Llegaron al pasillo que conducía al vestíbulo. Cadderly se encaminó en esa dirección a toda prisa, hacia las puertas principales y el ala sur, donde empezó el fuego. Allí estaba la capilla principal de la Biblioteca Edificante, el lugar en el que Rufo tendría que esforzarse más para su profanación. Quizás el joven clérigo encontraría una salvaguarda en la capilla, una base desde la que él y los enanos podrían golpear en varias direcciones. Quizás allí encontraría las claves que lo llevarían hasta el que le había quitado a Danica.

Sus pasos eran osados y rápidos, pero Iván y Pikel lo agarraron de los brazos, y ni la determinación más fuerte habría librado al joven clérigo de ese fuerte control.

—Tenemos que ir a la cocina —explicó Iván.

—No tienes tiempo para darle un baño de plata al hacha —replicó Cadderly.

—Olvídate de ella —convino Iván—. Mi hermano y yo aún tenemos que ir a la cocina.

Cadderly se sobresaltó, contrariado por todo aquello que atrasara la cacería. Aunque sabía que nada haría que Iván cambiara de idea, y asintió.

—Id deprisa —les dijo—. Nos encontraremos en el vestíbulo, o en la capilla quemada que está al lado.

Iván y Pikel cruzaron miradas de preocupación a espaldas de Cadderly. Ninguno estaba entusiasmado ante la posibilidad de dividir el ya de por sí pequeño grupo, pero Iván estaba decidido a ir hasta su forja, y sabía que no retendría a Cadderly.

—En el vestíbulo —dijo el enano con severidad—. ¡Si vas metiendo la nariz por ahí, es probable que acabe donde no debería!

Cadderly asintió y se alejó de los enanos, reanudando las decididas zancadas.

—En el vestíbulo —gritó Iván a sus espaldas, pero Cadderly no respondió.

—Vayamos rápido —le dijo Iván a su hermano mientras los dos miraban cómo el joven clérigo se alejaba—. No se detendrá en el vestíbulo.

—Uh-huh —convino Pikel, y los dos corrieron hacia la cocina.

Por lo menos Cadderly no estaba asustado.

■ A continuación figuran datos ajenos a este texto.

(** * Data Innovation Showcase: computer vision notebooks

    A verification development for the two workshop notebooks
    [DataInnovationShowcase_ComputerVision.ipynb] (the published notebook)
    and its near-duplicate draft.  The notebooks train a small fully
    connected network on FashionMNIST with PyTorch.

    Modelling conventions.
    - Python exceptions: every fallible operation returns a [result],
      [Ok v] or [Raise e]; sequencing is the bind of that monad.
    - Python [int]: [Z].  Integer tensors (labels, class indices): [list Z].
    - Python [float] values computed from integers (the accuracy
      percentages): module [Binary64] evaluates [accuracy_fn] in IEEE
      binary64, the arithmetic of Python's floats, with the kernel's
      primitive floats.  Module [Accuracy] evaluates it over the exact
      rationals [Q]; the two are compared on the label tensors a batch
      of the notebook can hold, and the metrics the testing loop
      accumulates are stated over the rationals.
    - Floating-point tensors: a shape together with row-major data over
      the real numbers [R]; rounding to float32 is not modelled.
    - PyTorch and torchvision are external libraries: the few operations
      the notebooks call are modelled after the libraries' documentation
      (broadcasting [torch.eq], [DataLoader] batching with
      [drop_last=False], [nn.Flatten], [nn.Linear], [softmax], ...).
    - Order of operations and exception propagation: the code cells are
      programs in a monad of library calls ([Cells], [Code]), run against
      an arbitrary library.

    Part I holds the embedding, Part II the properties. *)

From Stdlib Require Import String.
From Stdlib Require Import Floats.
From Stdlib Require Import List ZArith QArith Qabs Qfield Lia Lqa Bool Arith.
From Stdlib Require Import Reals Lra Permutation.
Import ListNotations.

Set Implicit Arguments.

(* ------------------------------------------------------------------ *)
(** * Python exceptions as a result monad *)

Module Py.

Inductive exn : Type :=
  | ZeroDivisionError
  | IndexError
  | RuntimeError
  | ValueError
  | ConnectionError
  | OutOfMemoryError
  | OtherError (name : String.string).

Inductive result (A : Type) : Type :=
  | Ok (a : A)
  | Raise (e : exn).

Arguments Ok {A} a.
Arguments Raise {A} e.

Definition bind {A B} (m : result A) (k : A -> result B) : result B :=
  match m with
  | Ok a => k a
  | Raise e => Raise e
  end.

Definition is_ok {A} (m : result A) : bool :=
  match m with Ok _ => true | Raise _ => false end.

(** Python's [len] on a list-like object. *)
Definition len {A} (l : list A) : Z := Z.of_nat (length l).

End Py.

Import Py.

Declare Scope py_scope.
Delimit Scope py_scope with py.
Notation "x <- m ;; k" := (Py.bind m (fun x => k))
  (at level 61, m at next level, right associativity) : py_scope.
Local Open Scope py_scope.

(* ------------------------------------------------------------------ *)
(** * The accuracy metric *)

Module Accuracy.

Local Open Scope Z_scope.

(** Elementwise equality of two label tensors. *)
Fixpoint zip_eq (a b : list Z) : list bool :=
  match a, b with
  | x :: a', y :: b' => Z.eqb x y :: zip_eq a' b'
  | _, _ => []
  end.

La rabia lo consumía, y la pena lo entristecía. No le importaba que Iván y Pikel se apartaran de él, estar solo. Esperaba que Kierkan Rufo y todos sus secuaces se levantaran y se enfrentaran a él, que acabara todo de una vez por todas, maldecir sus cuerpos hasta convertirlos en polvo que esparciera el viento.

Llegó hasta el vestíbulo sin incidentes y ni pensó en detenerse para esperar a sus compañeros. Continuó, hacia la capilla quemada, la sala en la que parecía haber empezado el fuego, en busca de pistas. Arrancó el tapiz que cubría la entrada y abrió la puerta de una patada.

El humo seguía en el lugar, al igual que el hedor de carne quemada, sin lugar al que ir en el aire estancado y muerto de la biblioteca. Por el olor supo de inmediato, que al menos una persona había perecido allí. Horriblemente. Las paredes estaban llenas de una espesa capa de hollín, parte del techo se había derrumbado, y sólo uno de los muchos tapices estaba parcialmente intacto, aunque se encontraba demasiado ennegrecido para identificarlo. Cadderly se quedó mirando la tela, intentaba recordar la imagen que había allí, recordar la biblioteca cuando disfrutaba de la luz de Deneir.

Tan profunda era su concentración que no vio el cuerpo carbonizado que se levantó y se acercó.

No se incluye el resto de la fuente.